Hello Everyone, Welcome to the podcast “Close to the Bone.” I’m Carl Vreeland.


This is episode #45, it’s called, “No Problem.”


At the risk of sounding like a complainer, ranting on about how things have changed for the worse in today’s world, and chancing sounding like an old man longing for the good ‘ole days, I am going to attempt to objectively look at something that deeply concerns me. It’s something that I believe we are overlooking, an issue that will have long term effects on our society.

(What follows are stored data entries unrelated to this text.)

(** dividing by a doubled normal divisor lowers the exponent of a finite
    quotient *)
Lemma div_by_double_spec a x x2 sa ma ea sx mx ex sq mq eq_ :
  Prim2SF a = S754_finite sa ma ea -> digits2_pos ma = 53%positive ->
  Prim2SF x = S754_finite sx mx ex -> digits2_pos mx = 53%positive ->
  Prim2SF x2 = S754_finite sx mx (ex + 1) ->
  (-1074 < ea - ex - 53)%Z ->
  Prim2SF (a / x) = S754_finite sq mq eq_ ->
  Prim2SF (a / x2) = S754_finite sq mq (eq_ - 1).
Proof.
  intros Ha Hda Hx Hdx Hx2 He.
  rewrite !div_spec, Ha, Hx, Hx2.
  unfold SF64div, SFdiv, SFdiv_core_binary.
  cbn [Zdigits2]. rewrite Hda, Hdx, !fexp64_eq.
  replace (Z.min (Z.max (53 + ea - (53 + ex) - 53) (-1074)) (ea - ex))
    with (ea - ex - 53)%Z by lia.
  replace (Z.min (Z.max (53 + ea - (53 + (ex + 1)) - 53) (-1074))
                 (ea - (ex + 1)))
    with (ea - ex - 53 - 1)%Z by lia.
  replace (ea - (ex + 1) - (ea - ex - 53 - 1))%Z with 53%Z by lia.
  replace (ea - ex - (ea - ex - 53))%Z with 53%Z by lia.
  destruct (Z.div_eucl (Z.shiftl (Zpos ma) 53) (Zpos mx)) as [q r].
  apply bra_pred_stage.
  pose proof (shr_fexp_snd_ge q (ea - ex - 53) (new_location (Zpos mx) r)).
  lia.
Qed.
(** The map of tasks is a proper map, and every task is filed under its
    id. *)
Record wf_tasks (s : TaskStorage) : Prop := mk_wf_tasks
  { tasks_unique : NoDup (JsMap.keys (tasks s));
    tasks_by_id : filed_under Task.id (tasks s) }.

(** Whether [PATCH /api/tasks/:id] refuses the assignee that the body
    names: the name is truthy and the store has no such user. *)
Definition assignee_missing (assignedTo : option string) (st : MemStorage) : bool :=
  match assignedTo with
  | Some userId =>
      Js.truthy assignedTo
      && match JsMap.get userId (users st) with
         | Some _ => false
         | None => true
         end
  | None => false
  end.

(* ------------------------------------------------------------------ *)
(** ** The user and task routes with their middleware *)

Section Guards.
Context `{Platform} {R : Type}.

(** [app.METHOD(path, authenticate, handler)] on the whole store: [inl]
    is the answer of the middleware when it refuses, [inr] what the
    handler gives for the request that the middleware passes on. *)
Definition behind_authenticate (h : Request.t -> TaskStorage -> TaskStorage * R)
    (amb : Ambient) (req : Request.t) (s : TaskStorage)
  : TaskStorage * (Response.t + R) :=
  match on_accounts_handler (authenticate amb req) s with
  | (s', Respond res) => (s', inl res)
  | (s', Next req') => let (s'', r) := h req' s' in (s'', inr r)
  end.

(** [app.METHOD(path, authenticate, requireAdmin, handler)] *)
Definition behind_requireAdmin (h : Request.t -> TaskStorage -> TaskStorage * R)
    (amb : Ambient) (req : Request.t) (s : TaskStorage)
  : TaskStorage * (Response.t + R) :=
  match on_accounts_handler (authenticate amb req) s with
  | (s', Respond res) => (s', inl res)
  | (s', Next req') =>
      match requireAdmin req' with
      | Respond res => (s', inl res)
      | Next req'' => let (s'', r) := h req'' s' in (s'', inr r)
      end
  end.

End Guards.

Section RouteTable.
Context `{UserSchemas} `{!TaskSchemas}.

Definition GET_users (amb : Ambient) (query : Query.t) :=
  behind_requireAdmin (fun _ => on_accounts_handler (listUsers amb query)) amb.

Definition GET_users_id (amb : Ambient) :=
  behind_requireAdmin (fun req => on_accounts_handler (getUserById amb req)) amb.

Definition POST_users (amb : Ambient) :=
  behind_requireAdmin (fun req => on_accounts_handler (createUserByAdmin amb req)) amb.

Definition PATCH_users_profile (amb : Ambient) :=
  behind_authenticate (fun req => on_accounts_handler (updateProfile amb req)) amb.

Definition PATCH_users_id (amb : Ambient) :=
  behind_requireAdmin (fun req => on_accounts_handler (updateUserById amb req)) amb.

Definition GET_tasks (amb : Ambient) (query : Query.t) :=
  behind_requireAdmin (fun _ => listTasks amb query) amb.

Definition GET_tasks_my (amb : Ambient) (query : Query.t) :=
  behind_authenticate (listMyTasks amb query) amb.

Definition GET_tasks_id (amb : Ambient) := behind_authenticate (getTaskById amb) amb.

Definition POST_tasks (tamb : TaskAmbient) :=
  behind_requireAdmin (createTaskByAdmin tamb) (ambient tamb).

Definition PATCH_tasks_id (amb : Ambient) := behind_requireAdmin (updateTaskById amb) amb.

Definition PATCH_tasks_id_status (amb : Ambient) :=
  behind_authenticate (updateTaskStatus amb) amb.

Definition DELETE_tasks_id (amb : Ambient) := behind_requireAdmin (deleteTaskById amb) amb.

End RouteTable.

(** The bearer token of the request verifies at the instant of the
    request and names the stored user [user]. *)
Definition authenticates `{Platform} (amb : Ambient) (req : Request.t) (st : MemStorage)
    (user : User.t) : Prop :=
  exists header decoded,
    Request.authorization req = Some header
    /\ Js.startsWith "Bearer " header = true
    /\ verifyToken (now amb) (Js.substring 7 header) = Some decoded
    /\ JsMap.get (Jwt.userId decoded) (users (initialize amb st)) = Some user.
(* ------------------------------------------------------------------ *)
(** ** A concrete platform with the bodies of the user and task routes *)

Module Office.

#[local] Existing Instance Demo.runtime.

Inductive body : Type :=
  | NoBody
  | RegisterBody (data : RegisterInput.t)
  | LoginBody (data : LoginInput.t)
  | CreateUserBody (data : CreateUserInput.t)
  | UpdateUserBody (data : UpdateUserInput.t)
  | ProfileBody (data : ProfileInput.t)
  | CreateTaskBody (data : CreateTaskFields.t)
  | UpdateTaskBody (data : UpdateTaskInput.t)
  | StatusBody (status : TaskStatus).

#[export] Instance platform : Platform :=
  {| hmac_sha256 := Demo.hmac;
     bcrypt_hash := Demo.hash;
     bcrypt_compare := Demo.compare;
     env_SESSION_SECRET := None;
     env_NODE_ENV := Some "production";
     addDays := Demo.plus_days;
     Body := body;
     is_email := Demo.email_format;
     register_fields := fun b =>
       match b with RegisterBody data => Some data | _ => None end;
     login_fields := fun b =>
       match b with LoginBody data => Some data | _ => None end |}.

#[export] Instance schemas : UserSchemas :=
  {| createUser_fields := fun b =>
       match b with CreateUserBody data => Some data | _ => None end;
     updateUser_fields := fun b =>
       match b with UpdateUserBody data => Some data | _ => None end;
     updateProfile_fields := fun b =>
       match b with ProfileBody data => Some data | _ => None end |}.

(** For the examples only: a decimal number of milliseconds stands in
    for a date string.  No statement depends on it; the theorems hold
    for every [parseDate]. *)
#[export] Instance task_schemas : TaskSchemas :=
  {| createTask_fields := fun b =>
       match b with CreateTaskBody data => Some data | _ => None end;
     updateTask_fields := fun b =>
       match b with UpdateTaskBody data => Some data | _ => None end;
     updateTaskStatus_fields := fun b =>
       match b with StatusBody status => Some status | _ => None end;
     parseDate := fun text =>
       match Codec.undec text with
       | Some t => ValidDate t
       | None => InvalidDate
       end |}.

Definition request (authorization : option string) (b : body) (param : string)
  : Request.t :=
  Request.mk "10.0.0.3" authorization None b param None.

Let’s look at the typical replies or responses we are experiencing primarily in the service industries, but nevertheless most everywhere; replies such as “No problem” or “It’s not a problem.” I believe they are or have become scripted and unengaged expressions, displaying apathy, non-commitment, and detachment. There is no feeling, heart, or soul behind them. These replies are insincere, empty, and sometimes even dismissive, like “OK, next.” Moreover, they are dismissive to the one expressing them. Meaning, they are dismissing their own feelings. Not unlike “no worries” or even more so “it’s all good.” These young folks think they’re being all chill and Zen, like nothing upsets them or bothers them, but they are really denying their own feelings, suppressing them, or repressing them, not processing them, and not expressing them. It’s not Zen, it’s detachment. But I digress. . . .


“No problem” is not a proper reply. And it’s certainly not a good substitute to a “you’re welcome,” especially in the service industry. When I am spending my money at a café, restaurant, or clothing store, I don’t want to feel as if I was a problem. “Thank you Ma’am.” “No problem.” Is that courteous? Wouldn’t “you’re very welcome” or “my pleasure to help you” be more appropriate?

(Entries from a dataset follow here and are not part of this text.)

(** * gommap: memory mapped regions and their bounds validation

    A shallow embedding of the Go package [gommap] (gommap.go, the slice
    based predecessor of it, and the per-architecture [mmap_syscall]
    adapters), together with the properties of its bounds validation,
    its error paths and its region bookkeeping.

    Go's [uintptr], [int] and [int64] are integers of [Z] whose wrap-around
    is written out; the kernel is an oracle that answers each call from the
    history of calls issued so far, and every call is appended to a log. *)

From Stdlib Require Import ZArith List String Bool Lia.
Import ListNotations.
Local Open Scope Z_scope.

(** ** Machine integers *)

(** The pointer width decides [uintptr] and [int]; [int64] is always 64. *)
Inductive arch : Type := Arch32 | Arch64.

Definition ptr_bits (a : arch) : Z :=
  match a with Arch32 => 32 | Arch64 => 64 end.

(** Conversion to an unsigned [w]-bit integer keeps the low [w] bits. *)
Definition wrapU (w x : Z) : Z := x mod 2 ^ w.

(** Conversion to a signed [w]-bit integer: the same bits, two's complement. *)
Definition wrapS (w x : Z) : Z := (x + 2 ^ (w - 1)) mod 2 ^ w - 2 ^ (w - 1).

Definition to_uintptr (a : arch) (x : Z) : Z := wrapU (ptr_bits a) x.
Definition to_int (a : arch) (x : Z) : Z := wrapS (ptr_bits a) x.
Definition to_int64 (x : Z) : Z := wrapS 64 x.

Definition max_int (a : arch) : Z := 2 ^ (ptr_bits a - 1) - 1.
Definition min_int (a : arch) : Z := - 2 ^ (ptr_bits a - 1).
Definition in_int (a : arch) (x : Z) : Prop := min_int a <= x <= max_int a.
Definition in_int64 (x : Z) : Prop := - 2 ^ 63 <= x <= 2 ^ 63 - 1.
Definition in_uintptr (a : arch) (x : Z) : Prop := 0 <= x < 2 ^ ptr_bits a.

(** ** Slices, errors and the region type *)

(** [reflect.SliceHeader]: the address of the first byte, the length and
    the capacity.  The code never reads the bytes of a mapped region, only
    its header. *)
Record SliceHeader : Type := mkSlice {
  Data : Z;   (* uintptr *)
  Len : Z;    (* int *)
  Cap : Z     (* int *)
}.

(** The nil slice is the zero header. *)
Definition nil_slice : SliceHeader := mkSlice 0 0 0.

(** [s[:]] denotes the same bytes as [s]: same address, length and capacity. *)
Definition slice_all (s : SliceHeader) : SliceHeader :=
  mkSlice (Data s) (Len s) (Cap s).

(** [s[lo:hi]] on a byte slice; out of range indices panic ([None]).  The
    pointer advances by [lo], except when nothing is left of the capacity:
    then it stays at the base, so that it never points past the array. *)
Definition slice_range (a : arch) (s : SliceHeader) (lo hi : Z)
  : option SliceHeader :=
  if (0 <=? lo) && (lo <=? hi) && (hi <=? Cap s)
  then Some (mkSlice (if Cap s - lo =? 0 then Data s
                      else to_uintptr a (Data s + lo))
                     (hi - lo) (Cap s - lo))
  else None.

(** A header whose bytes are memory: a non-negative length, and a byte
    range [Data, Data + Len) that ends inside the address space. *)
Definition addressable (a : arch) (s : SliceHeader) : Prop :=
  0 <= Data s /\ 0 <= Len s /\ Data s + Len s < 2 ^ ptr_bits a.

(** A slice as the language builds them: the length within the capacity,
    and the whole capacity inside the address space. *)
Definition wf_slice (a : arch) (s : SliceHeader) : Prop :=
  0 <= Data s /\ 0 <= Len s <= Cap s /\ Data s + Cap s < 2 ^ ptr_bits a.

(** [os.Error]: an errno of the kernel or a message of [os.NewError];
    the nil error is [None]. *)
Inductive error : Type :=
| Errno (e : Z)
| NewError (msg : string).

Definition containment_error : error :=
  NewError "Region must be a slice of mmap.Data".

Definition EINVAL : Z := 22.

(** [type MMap struct { Data []uint8; internalData []uint8 }].  The field
    [Data] of the struct is [MData] here, [Data] being the header's. *)
Record MMap : Type := mkMMap {
  MData : SliceHeader;
  internalData : SliceHeader
}.

(** ** The kernel *)

Inductive sysno : Type :=
| SYS_MMAP | SYS_MMAP2 | SYS_MUNMAP | SYS_MSYNC | SYS_MADVISE
| SYS_MPROTECT | SYS_MLOCK | SYS_MUNLOCK | SYS_MINCORE.

(** What reaches the kernel: [syscall.Syscall] and [syscall.Syscall6] with
    the call number and the argument words, and [syscall.Fstat]. *)
Inductive event : Type :=
| EvSyscall (nr : sysno) (args : list Z)
| EvFstat (fd : Z).

Definition trace : Type := list event.

(** The operating system as the code sees it.  Each answer may depend on
    everything that was called before. *)
Record OS : Type := mkOS {
  os_syscall : trace -> sysno -> list Z -> Z * Z;   (* r1, errno *)
  os_fstat : trace -> Z -> Z * Z;                   (* stat.Size, errno *)
  os_mincore_vec : trace -> nat -> Z;   (* bytes mincore stores, per page *)
  os_make : trace -> Z -> Z;            (* address of a fresh allocation *)
  os_pagesize : Z                       (* os.Getpagesize() *)
}.

(** ** A state monad with panics *)

Inductive outcome (A : Type) : Type :=
| Returned (x : A)
| Panicked (msg : string).
Arguments Returned {A} x.
Arguments Panicked {A} msg.

Definition M (S A : Type) : Type := S -> outcome A * S.

Definition ret {S A : Type} (x : A) : M S A := fun s => (Returned x, s).

Definition bind {S A B : Type} (c : M S A) (k : A -> M S B) : M S B :=
  fun s =>
    match c s with
    | (Returned x, s') => k x s'
    | (Panicked msg, s') => (Panicked msg, s')
    end.

Definition panic {S A : Type} (msg : string) : M S A :=
  fun s => (Panicked msg, s).

Definition get {S : Type} : M S S := fun s => (Returned s, s).
Definition put {S : Type} (s : S) : M S unit := fun _ => (Returned tt, s).

Declare Scope go_scope.
Delimit Scope go_scope with go.
Notation "x <- c ;; k" := (bind c (fun x => k))
  (at level 61, c at next level, right associativity) : go_scope.
Notation "' pat <- c ;; k" := (bind c (fun x => match x with pat => k end))
  (at level 61, pat pattern, c at next level, right associativity) : go_scope.
Notation "c ;;; k" := (bind c (fun _ => k))
  (at level 61, right associativity) : go_scope.
Local Open Scope go_scope.

(** The receiver of a method together with the log of kernel calls. *)
Record World : Type := mkWorld {
  self : MMap;
  log : trace
}.

(** A kernel-level computation run inside a method. *)
Definition lift {A : Type} (c : M trace A) : M World A :=
  fun s => let (o, t) := c (log s) in (o, mkWorld (self s) t).

Definition get_self : M World MMap := fun s => (Returned (self s), s).
Definition set_self (m : MMap) : M World unit :=
  fun s => (Returned tt, mkWorld m (log s)).

Section Gommap.

Variable A : arch.
Variable K : OS.

(** *** Primitives of package syscall, os and the runtime *)

Definition Syscall (nr : sysno) (a1 a2 a3 : Z) : M trace (Z * Z) :=
  fun t => (Returned (os_syscall K t nr [a1; a2; a3]),
            t ++ [EvSyscall nr [a1; a2; a3]]).

Definition Syscall6 (nr : sysno) (a1 a2 a3 a4 a5 a6 : Z) : M trace (Z * Z) :=
  fun t => (Returned (os_syscall K t nr [a1; a2; a3; a4; a5; a6]),
            t ++ [EvSyscall nr [a1; a2; a3; a4; a5; a6]]).

Definition Fstat (fd : Z) : M trace (Z * Z) :=
  fun t => (Returned (os_fstat K t fd), t ++ [EvFstat fd]).

Definition Getpagesize : Z := os_pagesize K.

(** A slice the package allocates and returns: header and contents. *)
Record Buffer : Type := mkBuffer {
  buf_hdr : SliceHeader;
  buf_bytes : list Z
}.

(** [make([]uint8, n)]: panics on a negative length, zeroed otherwise. *)
Definition make_bytes (n : Z) : M trace Buffer :=
  fun t =>
    if n <? 0 then (Panicked "makeslice: len out of range", t)
    else (Returned (mkBuffer (mkSlice (os_make K t n) n n)
                             (repeat 0 (Z.to_nat n))), t).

One might say, “Who cares, why does this bother you, Carl?” Well, that’s part of my concern; a non-caring attitude. It reminds me of the many parents who let their young kids listen to music that is inappropriate for their age. “Oh, lighten up, Carl. That’s what the young kids listen to today.” This is part of the problem; we allow everything to go on without giving it thought. There is less and less caring taking place. One could say, “Well, we are too busy for this kind of thing, Carl. There are more important things to be concerned with in this day and age.” Again, here’s lies the problem; it’s the micro that impacts the macro, I guess you could say. I think we need to wake up. Indeed, we are asleep, and so is your server. He doesn’t really care. He’s not engaged. “Not a problem” is just an automatic response.


Moreover, when I order a coffee and receive it from the barista and say “thank you,” “Not a problem” doesn’t make me feel good. I don’t want to feel like I was a problem. Now, if I asked the barista to make my coffee hotter, apologizing for the trouble, “not a problem,” would be an appropriate reply. Although, only by default.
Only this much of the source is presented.